[ 
https://issues.apache.org/jira/browse/CASSANDRA-9259?page=com.atlassian.jira.plugin.system.issuetabpanels:comment-tabpanel&focusedCommentId=15400394#comment-15400394
 ] 

Stefania commented on CASSANDRA-9259:
-------------------------------------

Now that CASSANDRA-11521 is ready for review, I've repeated the Spark benchmark 
defined by CASSANDRA-11542 using schema 1:

{code}
CREATE TABLE ks.schema1 (id TEXT, timestamp BIGINT, val1 INT, val2 INT, val3 
INT, val4 INT, val5 INT, val6 INT, val7 INT, val8 INT, val9 INT, val10 INT, 
PRIMARY KEY (id, timestamp))
{code}

and schema 3:

{code}
CREATE TABLE ks.schema3 (id TEXT, timestamp BIGINT, data TEXT, PRIMARY KEY (id, 
timestamp))
{code}

The benchmark measures how many seconds it takes to count rows and to find the 
maximum of two columns for each row, where rows are retrieved either via Spark 
RDDs or Data Frames (DFs).
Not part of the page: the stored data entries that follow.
(** The call: the first attempt is started, the second at once or by the
    timer. *)
Definition start (delay : Duration) : hedge :=
  {| parent := None; done_closed := false; timer := 0 <? delay; first := Running;
     second := if 0 <? delay then NotStarted else Running; cancelled1 := false; cancelled2 := false;
     results := []; received := []; main := Selecting |}.

Definition started (t : task) : bool := match t with NotStarted => false | _ => true end.
Definition startSecond (t : task) : task := match t with NotStarted => Running | t => t end.
Definition upd_main (m : phase) (d c1 c2 : bool) (rs rc : list attemptResult) (h : hedge) : hedge :=
  {| parent := parent h; done_closed := d; timer := timer h; first := first h; second := second h; cancelled1 := c1; cancelled2 := c2;
     results := rs; received := rc; main := m |}.
(** A result of the function, sent into the channel. *)
Definition send (r : attemptResult) (f s : task) (h : hedge) : hedge :=
  {| parent := parent h; done_closed := done_closed h; timer := timer h; first := f; second := s; cancelled1 := cancelled1 h;
     cancelled2 := cancelled2 h; results := results h ++ [r]; received := received h; main := main h |}.
Definition with_timer (t : bool) (s : task) (h : hedge) : hedge :=
  {| parent := parent h; done_closed := done_closed h; timer := t; first := first h; second := s; cancelled1 := cancelled1 h;
     cancelled2 := cancelled2 h; results := results h; received := received h; main := main h |}.
Definition with_parent (e : E) (h : hedge) : hedge :=
  {| parent := Some e; done_closed := done_closed h; timer := timer h; first := first h; second := second h; cancelled1 := cancelled1 h;
     cancelled2 := cancelled2 h; results := results h; received := received h; main := main h |}.

(** The loop takes a result: a success cancels the other attempt (the second
    only if its cancel function is there already), a failure is kept, and the
    second failure is returned. *)
Definition receive (r : attemptResult) (rest : list attemptResult) (h : hedge) : hedge :=
  let rc := (received h ++ [r])%list in
  match err r with
  | None =>
      if attempt r =? 1 then upd_main (Winning (attempt r)) (done_closed h) (cancelled1 h) (cancelled2 h || started (second h)) rest rc h
      else upd_main (Winning (attempt r)) (done_closed h) true (cancelled2 h) rest rc h
  | Some e =>
      if (length rc <? 2)%nat then upd_main Selecting (done_closed h) (cancelled1 h) (cancelled2 h) rest rc h
      else upd_main (Returned (attempt r) (Some e)) (done_closed h) true (cancelled2 h) rest rc h
  end.
(** The deferred cancellation of the first attempt is part of returning. *)
Definition close_and_return (a : Z) (h : hedge) : hedge :=
  upd_main (Returned a None) true true (cancelled2 h) (results h) (received h) h.
Definition give_up_parent (e : E) (h : hedge) : hedge :=
  upd_main (Returned 0 (Some e)) (done_closed h) true (cancelled2 h || started (second h)) (results h) (received h) h.

Inductive step (h : hedge) : hedge → Prop :=
| finish_first e : first h = Running → (length (results h) < capacity)%nat → step h (send {| attempt := 1; err := e |} Ended (second h) h)
| finish_second e : second h = Running → (length (results h) < capacity)%nat → step h (send {| attempt := 2; err := e |} (first h) Ended h)
| timer_fires : timer h = true → step h (with_timer false (startSecond (second h)) h)
| timer_ends : timer h = true → is_Some (parent h) ∨ done_closed h = true → step h (with_timer false (second h) h)
| parent_ends e : parent h = None → step h (with_parent e h)
| loop_receives r rest : main h = Selecting → results h = r :: rest → step h (receive r rest h)
| loop_closes a : main h = Winning a → step h (close_and_return a h)
| loop_cancelled e : main h = Selecting → parent h = Some e → step h (give_up_parent e h).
The most significant difference between RDD and DF 
tests is that in the DF tests only the two columns of interest to the Spark 
query are retrieved, whilst in the RDD tests the entire data set is retrieved. 
The data is either stored in Cassandra or in HDFS using CSV or Parquet files.

More details on the benchmark are available 
[here|https://issues.apache.org/jira/browse/CASSANDRA-11542?focusedCommentId=15249213&page=com.atlassian.jira.plugin.system.issuetabpanels:comment-tabpanel#comment-15249213]
 and the code is available [here|https://github.com/stef1927/spark-load-perf].

Here is the comparison with the results of the benchmark that was run on 6th 
May with 15M rows, as described in [this 
comment|https://issues.apache.org/jira/browse/CASSANDRA-11542?focusedCommentId=15273884&page=com.atlassian.jira.plugin.system.issuetabpanels:comment-tabpanel#comment-15273884].
 We can see that the final results are consistent with the proof of concept, 
which was presented at the Cassandra NGCC conference.

!before_after.jpg!

* C* old: is TRUNK with no optimizations (at 
c662d876b95d67a911dfe549d8a0d38ee6fbb904), and the Spark Connector without 
SPARK-C383
* C* POC: is the [proof-of-concept 
patch|https://github.com/stef1927/cassandra/commits/9259], and the Spark 
Connector with an [earlier 
version|https://github.com/stef1927/spark-cassandra-connector/commits/9259] of 
SPARK-C383 
* C* async: is the CASSANDRA-11521 patch, with results delivered to the client 
via the new asynchronous paging mechanism
* C* sync: is the CASSANDRA-11521 patch, with results delivered to the client 
via the existing synchronous paging mechanism

Here are the results run over several incremental data sets at 15M, 30M, 60M 
and 120M rows with 256 VNODES:

!256_vnodes.jpg!

Below are the results run over several incremental data sets at 1 15M, 30M, 60M 
and 120M rows without VNODES:

!no_vnodes.jpg!


The raw data is attached [^spark_benchmark_raw_data.zip].

h5. Conclusions

* Overall the duration of the 15M row test was improved by 65% (from about 40 
to 14 seconds) for schema 1 and by 56% (from 23 to 10 seconds) for schema 3.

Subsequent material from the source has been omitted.